An effort was undertaken around 2011 to define a safer strict subset definition for JSONP that browsers would be able to enforce on script requests with a specific MIME type such as "application/json-p". If the response did not parse as strict JSONP, the browser could throw an error or just ignore the entire response. However, this approach was abandoned in favor of CORS, and the correct MIME type for JSONP remains application/javascript.

=== Whitespace differences ===

JSONP carried the same problems as resolving JSON with eval(): both interpret the JSON text as JavaScript, which meant differences in handling U+2028 (Line Separator) and U+2029 (Paragraph Separator) from JSON proper. This made some JSON strings non-legal in JSONP; servers serving JSONP had to escape these characters prior to transmission. This issue has now been rectified in ES2019.

=== Callback name manipulation and reflected file download attack ===
Unsanitized callback names may be used to pass malicious data to clients, bypassing the restrictions associated with application/json content type, as demonstrated in reflected file download (RFD) attack from 2014.

Insecure JSONP endpoints can be also injected with malicious data.

=== Cross-site request forgery ===
Naive deployments of JSONP are subject to cross-site request forgery (CSRF or XSRF) attacks. Because the HTML <script> element does not respect the same-origin policy in web browser implementations, a malicious page can request and obtain JSON data belonging to another site. This will allow the JSON-encoded data to be evaluated in the context of the malicious page, possibly divulging passwords or other sensitive data if the user is currently logged into the other site.

=== Rosetta Flash ===
Rosetta Flash is an exploitation technique that allows an attacker to exploit servers with a vulnerable JSONP endpoint by causing Adobe Flash Player to believe that an attacker-specified Flash applet originated on the vulnerable server. Flash Player implements same-origin policy allowing one to make requests (with cookies) and receive responses from the hosting site. The applet can then send the retrieved data back to the attacker. This is a cross-origin exploit with an impact similar to embedding an arbitrary Flash applet in the vulnerable domain. The exploit uses an ActionScript payload compiled to an SWF file composed entirely of alphanumeric characters by crafting a zlib stream with a particular header and DEFLATE blocks with ad-hoc Huffman coding. The resulting alphanumeric-only SWF file is then used as the callback parameter of a JSONP call. High-profile sites such as Google, YouTube, Twitter, Yahoo!, Yandex, LinkedIn, eBay, GitHub, Instagram, and Tumblr were all vulnerable until July 2014. This vulnerability was initially discovered by Erling and Alok Menghrajani, with a public presentation at a security conference. The exploitation of the vulnerability was subsequently improved by Gábor Molnár.
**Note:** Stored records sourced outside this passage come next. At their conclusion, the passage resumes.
(** X12.  Results returned with an exact solver serve the better asset
    first: of two clouds with different expected returns, the one with the
    higher return is at its maximum, or the one with the lower return is at
    its lower bound [max(0, minimum)]. *)
Theorem solve_serves_higher_return_first :
  forall (solve : Pulp.solver) (h : store) (res : list AssetDist)
         (i j : nat) (ci cj : InvestmentCloud) (ri rj : AssetDist),
    Pulp.exact_on solve (lp_model h) ->
    fst (calculate_optimal_asset_dist solve h) = Returned res ->
    nth_error h i = Some ci -> nth_error h j = Some cj ->
    nth_error res i = Some ri -> nth_error res j = Some rj ->
    expected_return cj < expected_return ci ->
    proportion ri == maximum ci \/ proportion rj == floor cj.
Proof.
  intros solve h res i j ci cj ri rj Hex Hres Hi Hj Hri Hrj Hlt.
  assert (Hne : h <> []) by (intros ->; destruct i; discriminate Hi).
  rewrite (calculate_optimal_asset_dist_run solve h Hne) in Hres. simpl in Hres.
  destruct (returned_optimal solve h res Hres) as [Hopt ->].
  set (v := snd (Pulp.answered solve (lp_model h))) in *.
  rewrite (results_of_nth v h i ri Hri), (results_of_nth v h j rj Hrj).
  destruct (Pulp.optimal_sound solve _ Hex Hopt) as [Hfeas Hbest]. fold v in Hfeas, Hbest.
  apply feasible_lp_model in Hfeas. destruct Hfeas as [Hbox Hone].
  pose proof (proj1 (in_box_pointwise h v 0) Hbox) as Hpt. simpl in Hpt.
  destruct (Hpt i ci Hi) as (Hi0 & Hi1 & Hi2).
  destruct (Hpt j cj Hj) as (Hj0 & Hj1 & Hj2).
  assert (Hfl : floor cj <= v j) by (apply Q.max_lub_iff; now split).
  destruct (Qlt_le_dec (v i) (maximum ci)) as [Hroom | Hfull]; [|left; lra].
  destruct (Qlt_le_dec (floor cj) (v j)) as [Hspare | Hbare]; [|right; lra].
  exfalso.
  assert (Hij : i <> j) by (intros ->; rewrite Hi in Hj; inversion Hj; subst; lra).
  set (d := Qmin (maximum ci - v i) (v j - floor cj)).
  assert (Hd : 0 < d /\ d <= maximum ci - v i /\ d <= v j - floor cj).
  { subst d. split; [apply Q.min_glb_lt; lra|].
    split; [apply Q.le_min_l | apply Q.le_min_r]. }
  destruct Hd as (Hd0 & Hd1 & Hd2).
  assert (Hfloor : 0 <= floor cj /\ minimum cj <= floor cj).
  { unfold floor. split; [apply Q.le_max_l | apply Q.le_max_r]. }
  set (w := bump (bump v i d) j (- d)).
  destruct (transfer_effect v h i j ci cj d Hi Hj) as [Hsum Hobj]. fold w in Hsum, Hobj.
  assert (Hw : Pulp.feasible (lp_model h) w).
  { apply feasible_lp_model. split; [|lra].
    apply (in_box_pointwise h w 0). intros k c Hk. simpl.
    destruct (Hpt k c Hk) as (Hk0 & Hk1 & Hk2).
    unfold w, bump.
    destruct (Nat.eqb k j) eqn:Ekj; destruct (Nat.eqb k i) eqn:Eki.
    - apply Nat.eqb_eq in Ekj. apply Nat.eqb_eq in Eki. congruence.
    - apply Nat.eqb_eq in Ekj. subst k.
      rewrite Hj in Hk. inversion Hk; subst c. repeat split; lra.
    - apply Nat.eqb_eq in Eki. subst k.
      rewrite Hi in Hk. inversion Hk; subst c. repeat split; lra.
    - repeat split; assumption. }
  specialize (Hbest w Hw). unfold Pulp.no_worse in Hbest. simpl in Hbest.
  assert (Hgain : 0 < (expected_return ci - expected_return cj) * d)
    by (apply Qmult_lt_0_compat; lra).
  lra.
Qed.

(** ** Instances of the further properties *)

Lemma example_results_returned :
  fst (calculate_optimal_asset_dist Reference.solve example_clouds)
  = Returned example_results.
Proof. vm_compute. reflexivity. Qed.

Lemma solve_result_meets_constraints_witness :
  example_clouds <> [] /\
  Pulp.exact_on Reference.solve (lp_model example_clouds) /\
  Forall (fun r => 0 <= proportion r) example_results /\
  Forall2 within example_clouds example_results /\
  sum_proportion example_results == 1.
Proof.
  assert (Hne : example_clouds <> []) by discriminate.
  split; [exact Hne|]. split; [exact (reference_exact example_clouds)|].
  exact (solve_result_meets_constraints Reference.solve example_clouds example_results
           Hne (reference_exact example_clouds) example_results_returned).
Defined.
(** X19.  On a registry whose records carry their keys, as every broker
    that can exist has it, [cleanup_workers] returns exactly when the queue
    of every service holds every worker that has expired: one service that
    an expired worker is not queued for is enough to make the sweep raise,
    and nothing else does. *)
Theorem sweep_returns_iff_every_queue_holds_the_expired (s : t) :
  registry_ok s ->
  (exists s', cleanup_workers s = Return tt s')
  <-> (forall key worker name service,
         workers s !! key = Some worker ->
         (WorkerData.expires_at worker <= utc s (utc_reads s))%Z ->
         services s !! name = Some service ->
         key ∈ Service.workers service).
Proof.
  intros Hs. split.
  - intros [s' Hrun] key worker name service Hworker Hexp Hsvc.
    unfold cleanup_workers, bind, utcnow, gets in Hrun.
    eapply (for_each_remove_expired_returns _ _ _ Hrun); [|done].
    apply (expired_ids_spec s key (registry_ok_id s Hs)).
    exists worker. split; [done|]. by apply is_expired_true.
  - intros Hall. eexists. by apply cleanup_workers_eq.
Qed.

(** X20.  A sweep that returns takes away the expired workers and nothing
    else: the records that have not expired are in the registry as they
    were, the expired ones are gone, every queue of available workers has
    lost one occurrence of each expired identity, and the pending requests,
    the socket and the logger are untouched. *)
Theorem sweep_that_returns_removes_the_expired_only (s s' : t) :
  registry_ok s ->
  cleanup_workers s = Return tt s' ->
  (forall key,
     workers s' !! key
     = worker ← workers s !! key;
       if is_expired (utc s (utc_reads s)) worker then None else Some worker)
  /\ (forall name, services s' !! name = swept (expired_ids s) <$> services s !! name)
  /\ (forall name, pending_of s' name = pending_of s name)
  /\ socket s' = socket s /\ logger s' = logger s.
Proof.
  intros Hs Hrun.
  assert (s' = foldl unregister (tick s) (expired_ids s)) as ->.
  { rewrite cleanup_workers_eq in Hrun; [by injection Hrun|done|].
    intros key worker name service Hworker Hexp Hsvc.
    unfold cleanup_workers, bind, utcnow, gets in Hrun.
    eapply (for_each_remove_expired_returns _ _ _ Hrun); [|done].
    apply (expired_ids_spec s key (registry_ok_id s Hs)).
    exists worker. split; [done|]. by apply is_expired_true. }
  destruct (foldl_unregister (expired_ids s) (tick s))
    as (Hworkers & Hservices & Hsocket & Hlogger & _).
  split; [|split; [done|split; [|done]]].
  - intros key. rewrite Hworkers. cbn [workers tick].
    destruct (workers s !! key) as [worker|] eqn:Hworker; simpl.
    + destruct (is_expired _ worker) eqn:Hexp.
      * apply lookup_foldr_delete.
        apply (expired_ids_spec s key (registry_ok_id s Hs)). by exists worker.
      * rewrite lookup_foldr_delete_not_elem_of; [done|].
        intros (w & Hw & Hexp')%(expired_ids_spec s key (registry_ok_id s Hs)).
        congruence.
    + destruct (decide (key ∈ expired_ids s)).
      * by apply lookup_foldr_delete.
      * by rewrite lookup_foldr_delete_not_elem_of.
  - intros name. unfold pending_of. rewrite Hservices. cbn [services tick].
    destruct (services s !! name) as [service|]; [|done]. simpl.
    unfold swept. generalize (expired_ids s). intros l. revert service.
    induction l as [|item l IH]; intros service; [done|].
    cbn [foldl]. by rewrite IH.
Qed.

End returning_sweep.

(** *** Requests and workers from receipt to dispatch *)

Section exchange.

Context `{mdp : Mdp}.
Google security engineer Michele Spagnuolo coined the term and has and . Adobe Flash Player release version 14.0.0.145, released on 8 July 2014, introduced stronger validation of Flash files, and in version 14.0.0.176, released on 12 August 2014, finalized the fix, preventing this exploit from working.

Prior to Adobe's fix, websites could protect themselves by prepending an empty JavaScript comment (/**/) or even just a newline as the first bytes of the JSONP response.

== History ==
In July 2005, George Jempty suggested an optional variable assignment be prepended to JSON. The original proposal for JSONP, where the padding is a callback function, appears to have been made by Bob Ippolito in December 2005 and is now used by many Web 2.0 applications such as Dojo Toolkit and Google Web Toolkit.